If we had lived paycheck to paycheck, we would have been so royally destroyed financially by this hurricane. We would have had to pay $2000 a month mortgage for a lot longer--our declared bankruptcy because we couldn't afford to the payments-- and would have had to delay starting our lives over again while we waited for an insurance company to pay up. I might still be living in my sister's basement. We would have missed the window of opportunity to sell our house. People were buying 6 months after the storm, when we were ready.
Here is the financial picture. We paid $225,000 for our house in June
2003. We sold it for $325,000 in March 2006. Because it didn't flood, our
house value went up a lot. We had about $30,000 in equity already.
After real estate commissions, etc., we had about $90,000 in cash free and
clear to buy something in Ohio.
So we bought a 1957 ranch for $154,000. The experience of worrying about how to pay the mortgage after the storm, and our not so good experience with Citibank (having your mortgage sold to a company you did not choose to do business with) really changed our perspective.
We stretched to buy our first house, which is what the conventional wisdom is. It was a mistake. Too much house payment= too little freedom and too little wiggle room when something goes wrong. So we bought a more modest, cheaper and more manageable house the second time. This house makes us much happier, even though it's not nearly as fancy.
My mother-in-law didn't like it one bit. Many times she told me that we were supposed to always trade up, trading down wasn't the way it was supposed to work. She's never been through a disaster, and she and my father-in-law also live very different lives than me and the hubby want to. We agree to disagree.
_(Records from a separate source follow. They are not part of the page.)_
(* ===== verification/Fleet.v ===== *)
(** * internal/robot/logic: the load generator's robots

    [robot.go], [robot_proto.go], [robot_task.go], [robot_mgr.go], [echo.go],
    [disconnect.go], [monitor.go], and the connections of [clinet] ([conn.go],
    [network.go], [session.go]). A robot dials, logs in on its first tick, runs timed tasks
    while it is in the game and dials again some time after its connection was lost. The
    goroutines of all robots are a step system; packets and tasks are those of [Robot.v]. *)

From S2P Require Import Prelude DataBus Util Robot.

(** ** Robots and their sessions *)

Inductive rstate := RInit | RInGame | RDisconnect | RPending.
#[export] Instance rstate_eq_dec : EqDecision rstate.
Proof. solve_decision. Defined.

Record RoleData := mkRD { rd_ID : Z; rd_Name : string; rd_Level : Z; rd_Exp : Z }.
#[export] Instance RoleData_eq_dec : EqDecision RoleData.
Proof. solve_decision. Defined.

(** What a robot sends. *)
Inductive cmsg :=
| CLogin (acc : string)
| CHeartBeat (cliTime : Z)
| CEcho (id : Z) (name : string) (level exp time : Z).

Definition SesInit : Z := 256.
Definition OutChanSize : Z := 1250.

(** [se_U]: the unit is set; [se_alive]: the main loop runs; [se_out]: the channel;
    [se_sent]: everything that ever entered it, which the code does not keep. *)
Record ses := mkSes { se_Id : Z; se_flag : Z; se_U : bool; se_alive : bool; se_out : list cmsg; se_sent : list cmsg }.

(** [handleCliConn] with a connection. *)
Definition handleCliConn : ses := mkSes 0 0 false true [] [].
Definition set_U (u : bool) (s : ses) : ses := mkSes (se_Id s) (se_flag s) u (se_alive s) (se_out s) (se_sent s).
Definition ses_Close (s : ses) : ses := mkSes (se_Id s) (Flag_Add SesClose (se_flag s)) (se_U s) (se_alive s) (se_out s) (se_sent s).
Definition ses_Send (m : cmsg) (s : ses) : ses :=
  if decide (len (se_out s) < OutChanSize)
  then mkSes (se_Id s) (se_flag s) (se_U s) (se_alive s) (se_out s ++ [m]) (se_sent s ++ [m]) else s.
(* ===== verification/HttpServer.v ===== *)
(** * pkg/ghttp/server.go, response.go and the rest of pkg/thread

    The engine every process serves: its middleware and routes, what each request is
    answered with, and the server's start and shutdown beside the process; running a
    function in a goroutine and running a command. *)

From S2P Require Import Prelude Http.

(** ** response.go *)

Record Response := mkResp { Code : Z; CodeRaw : string; Message : string; Data : option string }.

(** What a handler answers with: a status and a body, which is JSON or the metrics. *)
Inductive body := BJson (r : Response) | BMetrics | BProfile.
Record answerH := mkAns { an_status : Z; an_body : body }.

Definition OK (data : string) : answerH := mkAns 200 (BJson (mkResp 0 EmptyString EmptyString (Some data))).
Definition Fail (statusCode code : Z) (msg : string) : answerH := mkAns statusCode (BJson (mkResp code EmptyString msg None)).

(** ** server.go: NewEngine *)

Inductive middleware := MLog | MCors | MRecover.
Inductive handlerH := HHealth | HMetrics | HPprof.

(** A route: its methods and path. *)
Record route := mkRoute { rt_methods : list string; rt_path : string; rt_handler : handlerH }.
Record Engine := mkEngine { e_middleware : list middleware; e_routes : list route }.

(** The methods of [Any]. *)
Definition anyMethods : list string := ["GET"; "POST"; "PUT"; "PATCH"; "HEAD"; "OPTIONS"; "DELETE"; "CONNECT"; "TRACE"].

(** [pprofRoutes]: what [pprof.Register] adds. *)
Definition NewEngine (Debug usePprof : bool) (pprofRoutes : list (list string * string)) : Engine :=
  mkEngine
    ([MLog; MCors] ++ if negb Debug then [MRecover; MCors] else [])
    ([mkRoute anyMethods "/health" HHealth; mkRoute ["GET"] "/metrics" HMetrics] ++
     if usePprof then (λ x, mkRoute x.1 x.2 HPprof) <$> pprofRoutes else []).

Definition runHandler (h : handlerH) : answerH :=
  match h with
  | HHealth => mkAns 200 (BJson (mkResp 0 EmptyString EmptyString (Some "replay")))
  | HMetrics => mkAns 200 BMetrics
  | HPprof => mkAns 200 BProfile
  end.

(** The route of a request; with [HandleMethodNotAllowed], a path that is served for other
    methods only is [NoMethod], else it is [NoRoute]. *)
Definition dispatch (e : Engine) (method path : string) : answerH :=
  match filter (λ r, method ∈ rt_methods r ∧ rt_path r = path) (e_routes e) with
  | r :: _ => runHandler (rt_handler r)
  | [] => if existsb (λ r, bool_decide (rt_path r = path)) (e_routes e)
          then Fail 405 400 "method not allowed" else Fail 404 400 "api not found"
  end.

(** ** server.go: Serve *)

(** The [WaitGroup] of the process, its context, the goroutine that calls [Serve] (with the
    one that shuts it down), the listener, and the process at its [Wait]. *)
Inductive servePc := SpNew | SpAdded | SpServing | SpReturned.
Inductive stopperPc := StNone | StWaiting | StShutting | StEnded.
#[export] Instance stopperPc_eq_dec : EqDecision stopperPc.
Proof. solve_decision. Defined.
Record hsys := mkH { h_wait : Z; h_cancelled : bool; h_serve : servePc; h_stopper : stopperPc; h_open : bool; h_exited : bool }.

Definition hstart : hsys := mkH 0 false SpNew StNone false false.

(** [Shutdown] closes the listener at once and returns when the requests have ended or its
    five seconds have passed; [ListenAndServe] returns when it fails or is shut down. *)
Inductive hstep : hsys → hsys → Prop :=
| h_add w c op : hstep (mkH w c SpNew StNone op false) (mkH (w + 1) c SpAdded StWaiting op false)
| h_listen (ok : bool) w c st op : 
    let up := ok && bool_decide (st = StWaiting) in
    hstep (mkH w c SpAdded st op false) (mkH w c (if up then SpServing else SpReturned) st up false)
| h_cancel w c p st op : hstep (mkH w c p st op false) (mkH w true p st op false)
| h_shutdown w p op : hstep (mkH w true p StWaiting op false) (mkH w true (match p with SpServing => SpReturned | p => p end) StShutting false false)
| h_done w c p op : hstep (mkH w c p StShutting op false) (mkH (w - 1) c p StEnded op false)
| h_exit p st op : hstep (mkH 0 true p st op false) (mkH 0 true p st op true).

Definition hinv (s : hsys) : Prop :=
  h_wait s = (match h_stopper s with StWaiting | StShutting => 1 | _ => 0 end) ∧
  (h_stopper s = StNone ↔ h_serve s = SpNew) ∧
  (h_open s = true → h_stopper s = StWaiting ∧ h_serve s = SpServing).

Lemma hinv_preserved : preserved hstep hinv.
Proof.
  intros s s' Hs (Hw & Hn & Ho). unfold hinv.
  destruct Hs as [w c op|ok w c st op up|w c p st op|w p op|w c p op|p st op]; cbn [h_wait h_serve h_stopper h_open h_cancelled h_exited] in *.
  - splits; [lia|done|]. intros Hop. by destruct Ho.
  - subst up. destruct ok, st; cbn in *; splits; try done; intuition congruence.
  - by splits.
  - splits; [done|destruct p; intuition congruence|done].
  - splits; [lia|intuition congruence|]. intros Hop. by destruct Ho.
  - by splits.
Qed.

Lemma hreach_inv s : rtc hstep hstart s → hinv s.
Proof. intros Hr. eapply rtc_preserved; [apply hinv_preserved|exact Hr|]. by unfold hinv; splits. Qed.

(** The process ends with the HTTP server shut down: when its last [Wait] returns, the
    listener is closed and [Shutdown] has returned, unless the goroutine of [Serve] had not
    started at all; and once the context is cancelled the [Wait] can always return. *)
Theorem http_shutdown s :
  rtc hstep hstart s →
  (h_exited s = true → h_open s = false ∧ (h_stopper s = StEnded ∨ h_serve s = SpNew)) ∧
  (h_cancelled s = true → h_exited s = false → ∃ s', rtc hstep s s' ∧ h_exited s' = true).
Proof.
  intros Hr. assert (He : h_exited s = true → h_wait s = 0).
  { destruct (rtc_inv_r _ _ Hr) as [<-|(s1 & _ & Hs)]; [done|]. by destruct Hs. }
  apply hreach_inv in Hr as (Hw & Hn & Ho). split.
  - intros Hx. specialize (He Hx). destruct (h_open s); [destruct Ho as [E _]; [done|]; rewrite E in *; lia|].
    split; [done|]. destruct (h_stopper s); try lia; [right; by apply Hn|by left].
  - intros Hc Hx. destruct s as [w c p st op ex]. cbn in *. subst.
    assert (Hlast : ∀ p st op, ∃ s', rtc hstep (mkH 0 true p st op false) s' ∧ h_exited s' = true).
    { intros. eexists. split; [apply rtc_once, h_exit|done]. }
    assert (Hshut : ∀ p op, ∃ s', rtc hstep (mkH 1 true p StShutting op false) s' ∧ h_exited s' = true).
    { intros. destruct (Hlast p0 StEnded op0) as (s' & ? & ?). exists s'. split; [|done]. eapply rtc_l; [apply h_done|done]. }
    destruct st; [apply Hlast| |apply Hshut|apply Hlast].
    destruct (Hshut (match p with SpServing => SpReturned | p => p end) false) as (s' & ? & ?). exists s'. split; [|done].
    eapply rtc_l; [apply h_shutdown|done].
Qed.

(** ** pkg/thread: GoSafe and ExecCommand *)

(** The goroutine's function ends and its channel is closed; [None]: the process ends. *)
Definition GoSafe {S} (CapturePanic : bool) (fn : option (S → ran S)) (s : S) : option (S * bool) :=
  '(s, _) ← RunSafe CapturePanic fn s; Some (s, true).

Definition newline : Ascii.ascii := Ascii.ascii_of_nat 10.

(** The loop of [ReadString]: each line with its newline; [line] is the one being read. What
    is left at the end of the stream comes with an error and is dropped. *)
Fixpoint readLines (out line : string) : list string :=
  match out with
  | EmptyString => []
  | String c out =>
      if decide (c = newline) then (line +:+ String c EmptyString) :: readLines out EmptyString
      else readLines out (line +:+ String c EmptyString)
  end.

(** [pipeErr], [startErr], [waitErr]: what opening the pipe, starting and waiting give. *)
Definition ExecCommand (pipeErr startErr waitErr : go_error) (output : string) : list string * go_error :=
  match pipeErr, startErr with
  | Some e, _ => ([], Some e)
  | None, Some e => ([], Some e)
  | None, None => (readLines output EmptyString, waitErr)
  end.

Definition noNewline (s : string) : Prop := newline ∉ String.list_ascii_of_string s.

Lemma noNewline_snoc s c : noNewline s → c ≠ newline → noNewline (s +:+ String c EmptyString).
Proof.
  unfold noNewline. intros Hs Hc. induction s as [|a s IH].
  - change (newline ∉ [c]). rewrite list_elem_of_singleton. congruence.
  - rewrite append_cons. cbn [String.list_ascii_of_string] in *. rewrite elem_of_cons in *. tauto.
Qed.

(** The lines returned are the whole lines of the output, in order: with an unfinished last
    line, which is dropped, they are the output. *)
Lemma readLines_output out line : noNewline line → ∃ rest,
  line +:+ out = foldr String.append rest (readLines out line) ∧ noNewline rest ∧
  Forall (λ l, ∃ t, l = t +:+ String newline EmptyString ∧ noNewline t) (readLines out line).
Proof.
  revert line. induction out as [|c out IH]; intros line Hl; [exists line; splits; [apply append_nil|done|constructor]|]. cbn [readLines].
  destruct (decide _) as [->|Hc].
  - destruct (IH EmptyString) as (rest & E & Hr & Hf); [by intros ?%elem_of_nil|]. exists rest. cbn [foldr]. splits; [|done|].
    + rewrite <- E, <- append_assoc. done.
    + constructor; [by exists line|done].
  - destruct (IH (line +:+ String c EmptyString)) as (rest & E & Hr & Hf); [by apply noNewline_snoc|]. exists rest. splits; [|done..].
    by rewrite <- E, <- append_assoc.
Qed.

(** A command that ran gives the whole lines of its output, in order, and the error of its
    end; a last line without a newline is dropped. *)
Theorem command_lines waitErr output : ∃ lines rest,
  ExecCommand None None waitErr output = (lines, waitErr) ∧
  output = foldr String.append rest lines ∧ noNewline rest ∧
  Forall (λ l, ∃ t, l = t +:+ String newline EmptyString ∧ noNewline t) lines.
Proof.
  destruct (readLines_output output EmptyString) as (rest & E & Hr & Hf); [by intros ?%elem_of_nil|].
  exists (readLines output EmptyString), rest. splits; try done.
Qed.

(** What the engine answers: the health page for every method, the metrics for [GET], the
    profiles if they are registered, 405 for another method of a known path and 404 for
    every other path. *)
Theorem http_surface Debug usePprof pprofRoutes method path :
  Forall (λ x, x.2 ≠ "/health" ∧ x.2 ≠ "/metrics") pprofRoutes →
  dispatch (NewEngine Debug usePprof pprofRoutes) method path =
    if decide (path = "/health") then
      if decide (method ∈ anyMethods) then mkAns 200 (BJson (mkResp 0 EmptyString EmptyString (Some "replay"))) else Fail 405 400 "method not allowed"
    else if decide (path = "/metrics") then
      if decide (method = "GET") then mkAns 200 BMetrics else Fail 405 400 "method not allowed"
    else if usePprof && bool_decide (Exists (λ x, method ∈ x.1 ∧ x.2 = path) pprofRoutes) then mkAns 200 BProfile
    else if usePprof && bool_decide (Exists (λ x, x.2 = path) pprofRoutes) then Fail 405 400 "method not allowed"
    else Fail 404 400 "api not found".
Proof.
  intros Hp. unfold dispatch, NewEngine. cbn [e_routes]. set (pp := if usePprof then _ else []).
  assert (Hpp : ∀ r, r ∈ pp ↔ ∃ x, usePprof = true ∧ x ∈ pprofRoutes ∧ r = mkRoute x.1 x.2 HPprof).
  { intros r. unfold pp. destruct usePprof; [rewrite list_elem_of_fmap; split; [intros (x & -> & ?); eauto|intros (x & _ & ? & ->); eauto]|]. rewrite elem_of_nil. split; [done|by intros (? & ? & _)]. }
  assert (Hin : ∀ path, Exists (λ x, x.2 = path) pprofRoutes → path ≠ "/health" ∧ path ≠ "/metrics").
  { intros q (x & Hx & <-)%Exists_exists. rewrite Forall_forall in Hp. by apply Hp. }
  assert (Hfilter : filter (λ r, method ∈ rt_methods r ∧ rt_path r = path) pp = [] ∧
      usePprof && bool_decide (Exists (λ x, method ∈ x.1 ∧ x.2 = path) pprofRoutes) = false ∨
    ∃ r l, filter (λ r, method ∈ rt_methods r ∧ rt_path r = path) pp = r :: l ∧ rt_handler r = HPprof ∧
      usePprof && bool_decide (Exists (λ x, method ∈ x.1 ∧ x.2 = path) pprofRoutes) = true ∧ path ≠ "/health" ∧ path ≠ "/metrics").
  { destruct (filter _ pp) as [|r l] eqn:E.
    - left. split; [done|]. apply andb_false_iff. destruct usePprof; [right|by left]. apply bool_decide_eq_false.
      intros (x & Hx & Hm)%Exists_exists. apply (filter_nil_not_elem_of _ _ (mkRoute x.1 x.2 HPprof) E); [done|]. apply Hpp. eauto.
    - right. exists r, l. assert (Hr : r ∈ filter (λ r, method ∈ rt_methods r ∧ rt_path r = path) pp) by (rewrite E; left).
      apply list_elem_of_filter in Hr as [Hm Hr]. apply Hpp in Hr as (x & -> & Hx & ->). cbn in Hm. splits; try done.
      + apply bool_decide_eq_true, Exists_exists. eauto.
      + destruct Hm as [_ <-]. rewrite Forall_forall in Hp. by apply Hp.
      + destruct Hm as [_ <-]. rewrite Forall_forall in Hp. by apply Hp. }
  assert (Hexists : existsb (λ r, bool_decide (rt_path r = path)) pp = usePprof && bool_decide (Exists (λ x, x.2 = path) pprofRoutes)).
  { apply Bool.eq_iff_eq_true. rewrite existsb_exists, andb_true_iff, bool_decide_eq_true, Exists_exists. split.
    - intros (r & Hr%list_elem_of_In & E%bool_decide_eq_true). apply Hpp in Hr as (x & -> & Hx & ->). eauto.
    - intros (-> & x & Hx & E). exists (mkRoute x.1 x.2 HPprof). rewrite <- list_elem_of_In, Hpp, bool_decide_eq_true. eauto. }
  clearbody pp. cbn [app existsb rt_path]. rewrite Hexists.
  destruct (decide (path = "/health")) as [->|Hh]; [|destruct (decide (path = "/metrics")) as [->|Hm]].
  - destruct Hfilter as [[Hf _]|(? & ? & _ & _ & _ & ? & _)]; [|done]. destruct (decide (method ∈ anyMethods)).
    + by rewrite filter_cons_True by done.
    + rewrite !filter_cons_False by (cbn; intuition congruence). by rewrite Hf.
  - destruct Hfilter as [[Hf _]|(? & ? & _ & _ & _ & _ & ?)]; [|done]. rewrite filter_cons_False by (cbn; intuition congruence).
    destruct (decide (method = "GET")) as [->|Hg].
    + rewrite filter_cons_True by (cbn; split; [left|done]). done.
    + rewrite filter_cons_False by (cbn; rewrite list_elem_of_singleton; intuition congruence). by rewrite Hf.
  - rewrite !filter_cons_False by (cbn; intuition congruence). rewrite !bool_decide_eq_false_2 by auto. cbn [orb].
    destruct Hfilter as [[-> ->]|(r & l & -> & Hr & -> & _)]; [done|]. by rewrite Hr.
Qed.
Then, hubby and I set about finding a way to pay off the remaining $50,000.
When we finally got our insurance check for $18,000 (6 months after the storm!!), that all went to the mortgage on the new house. When we were both settled into full-time jobs, we made the decision to liquidate some of the stock we had in a taxable brokerage account to pay it off completely.
We ended up making one real mortgage payment. Then, we began depositing the amount we would have spent on a mortgage payment into the brokerage account to replace what we cashed out.
Some financial people would say that paying off the house isn't the right move. I disagree. There is a freedom and peace of mind that comes with owning your home outright. I remember my grandparents' mortgage burning party. We should all get back to that mindset. A house is something to be paid off.
After we sold the Nola house, we set about really getting a hold of our financial lives. A natural disaster really drives home the need for savings. We had no idea that our paychecks would be gone virtually overnight. When we evacuated, we thought we would be gone for the weekend. You can't live one paycheck away from financial insolvency. It's a recipe for bad things.
Many of our friends who didn't have money in the bank JUST finished their hurricane repairs. Three years later. One couple finished just in time for Gustav to come along. Thankfully it missed.
Having the house paid off has allowed us to not only sleep better at night, but also max out 401ks and IRAs, put something in a Roth IRA, and fully fund a 529 plan for the Baby Bean. And we've managed to pay cash for all of the major home repairs to our new house.
It has allowed me to work as a freelancer instead of a full-timer so that we don't have to pay for daycare. It really has changed our life.
The current housing advice has it all wrong. Don't stretch. Find a modest house you can pay off ASAP, and find one you can fix up to make nicer. The second time around, we really did buy the worst house in a good neighborhood, which means we are really improving the value with every project.